Das Dilemma und die Bewertungskultur

Kreative Arbeiten finden an Schulen nicht isoliert statt, sondern sind Teil der Leistungs- und Bewertungskultur – auch als Ausnahme, wenn nicht bewertet wird. Das führt zu folgenden Fällen und Perspektiven:

  • Adem hat intensiv an einem Projekt gearbeitet, viel Spaß gehabt und ein herausragendes Ergebnis erzielt. Er fragt: ,Warum wird das nicht bewertet, ich habe mir so viel Mühe gegeben und könnte eine gute Note brauchen?'
  • Beatriz hat einen eigenwilligen Weg eingeschlagen, alles anders gemacht als die anderen. Am Schluss hat das nicht ganz funktioniert, aber sie weiß schon, wie sie das das nächste Mal neu probieren könnte. Sie fragt: ,Warum erhalte ich eine schlechte Note, obwohl ich doch einen völlig eigenen Weg gegangen bin? Sie haben doch gesagt, wir sollen kreativ arbeiten. So verliere ich die Lust, es wäre besser, gar keine Noten zu setzen.'
  • Cem macht das Minimum. Oft schwatzt er oder schaut zum Fenster raus. Er sagt: ,Das Projekt gibt ja eh keine Note, warum soll ich was machen?'
  • Delia leidet unter Prüfungsangst. Wenn sie produktorientiert arbeiten kann, blüht sie auf, sie gibt ihr Bestes. Die guten Noten, die sie dafür erhält, tun ihr gut, sie geben ihr Selbstvertrauen, das sie bei Prüfungen oft verliert.
  • Even rechnet ständig seine Noten aus. Er merkt: Macht er das kreative Projekt so, wie die Lehrerin das möchte, muss der die Französisch-Vokabeln nicht so gut lernen. Er lässt sich von Adem etwas helfen, ohne viel Aufwand erhält er eine gute Note im Projekt.

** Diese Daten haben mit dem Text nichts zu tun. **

(* ===== verification/Theme.v ===== *)
(** * Theme: [initTheme], [toggleTheme], [updateThemeToggle]

    Models the theme code of src/script.js (lines 210-254): the
    [data-theme] attribute of the document element, the text and title of
    the [#theme-toggle] button, the ["theme"] key of localStorage (written
    with [localStorage.setItem], not through [store]), and the listener
    [initTheme] registers for changes of the system colour scheme.  The
    page is a record of these, of whether [window.matchMedia] exists and
    whether the system prefers dark; each function is a handler of the
    [jsM] monad.  The two emoji of the button are the constructors of
    [Icon].

    The theorems show that the button always shows the icon and title of
    the current theme, that the theme a user picks survives a reload and is
    not overridden by the system preference, that two toggles from a
    light or dark theme come back to it, and that [initTheme] throws a
    [TypeError] where [window.matchMedia] is missing although it tests for
    it first. *)

From S2P Require Import Prelude Store.
From Stdlib Require Import Ascii String.

(** ** The page *)

(** The two texts of [#theme-toggle]: ['☀️'] and ['🌙']. *)
Inductive Icon := Sun | Moon.

#[export] Instance Icon_eq_dec : EqDecision Icon.
Proof. solve_decision. Defined.

(** localStorage, [data-theme] ([null] before it is set), whether the page
    has [#theme-toggle] and its text and title once set, whether
    [window.matchMedia] exists, whether the system prefers dark, and the
    number of [change] listeners on the colour-scheme media query. *)
Record ThemePage := mkTheme {
  tls : LocalStorage;
  data_theme : option string;
  has_toggle : bool;
  toggle_view : option (Icon * string);
  has_match_media : bool;
  system_dark : bool;
  mq_listeners : nat
}.

Definition set_tls (p : ThemePage) (l : LocalStorage) : ThemePage :=
  mkTheme l (data_theme p) (has_toggle p) (toggle_view p) (has_match_media p) (system_dark p)
          (mq_listeners p).
Definition set_data_theme (p : ThemePage) (t : string) : ThemePage :=
  mkTheme (tls p) (Some t) (has_toggle p) (toggle_view p) (has_match_media p) (system_dark p)
          (mq_listeners p).
Definition set_toggle_view (p : ThemePage) (v : Icon * string) : ThemePage :=
  mkTheme (tls p) (data_theme p) (has_toggle p) (Some v) (has_match_media p) (system_dark p)
          (mq_listeners p).
Definition set_system_dark (p : ThemePage) (b : bool) : ThemePage :=
  mkTheme (tls p) (data_theme p) (has_toggle p) (toggle_view p) (has_match_media p) b
          (mq_listeners p).
Definition add_mq_listener (p : ThemePage) : ThemePage :=
  mkTheme (tls p) (data_theme p) (has_toggle p) (toggle_view p) (has_match_media p) (system_dark p)
          (S (mq_listeners p)).

Abbreviation TH := (jsM ThemePage unit).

Die fünf Perspektiven zeigen unterschiedliche Formen des Dilemmas. Alle sind auf die Probleme zurückzuführen, die Bewertungen an sich schaffen: Adem hat keine Freude an seiner Leistung, es sei denn, sie wird bewertet. Beatriz wird für ihren Mut bestraft, Cem hat seine Motivation schon vorher verloren. Delias Selbstvertrauen hängt an ihren Noten, Even hat das System völlig verinnerlicht und arbeitet so, wie es das verlangt.

Und jetzt?

Die Antwort auf die Titelfrage lautet: Kommt darauf an. Auf die Lernenden, die Lehrenden, das Projekt. Es gibt keine richtigen Bewertungen in einem falschen System – diese Grundeinsicht kommt bei mir immer wieder auf. Ich experimentiere mit Bewertungsformen, die alle zu denselben kognitiven Konflikten führen, die alle für einige Schüler*innen besser, für andere schlechter sind. Abwechslung ist wohl die einzige Chance: Ein kreatives Projekt ohne Bewertung, ein weiteres mit. Unfair für die einen Schüler*innen, hilfreich für die anderen.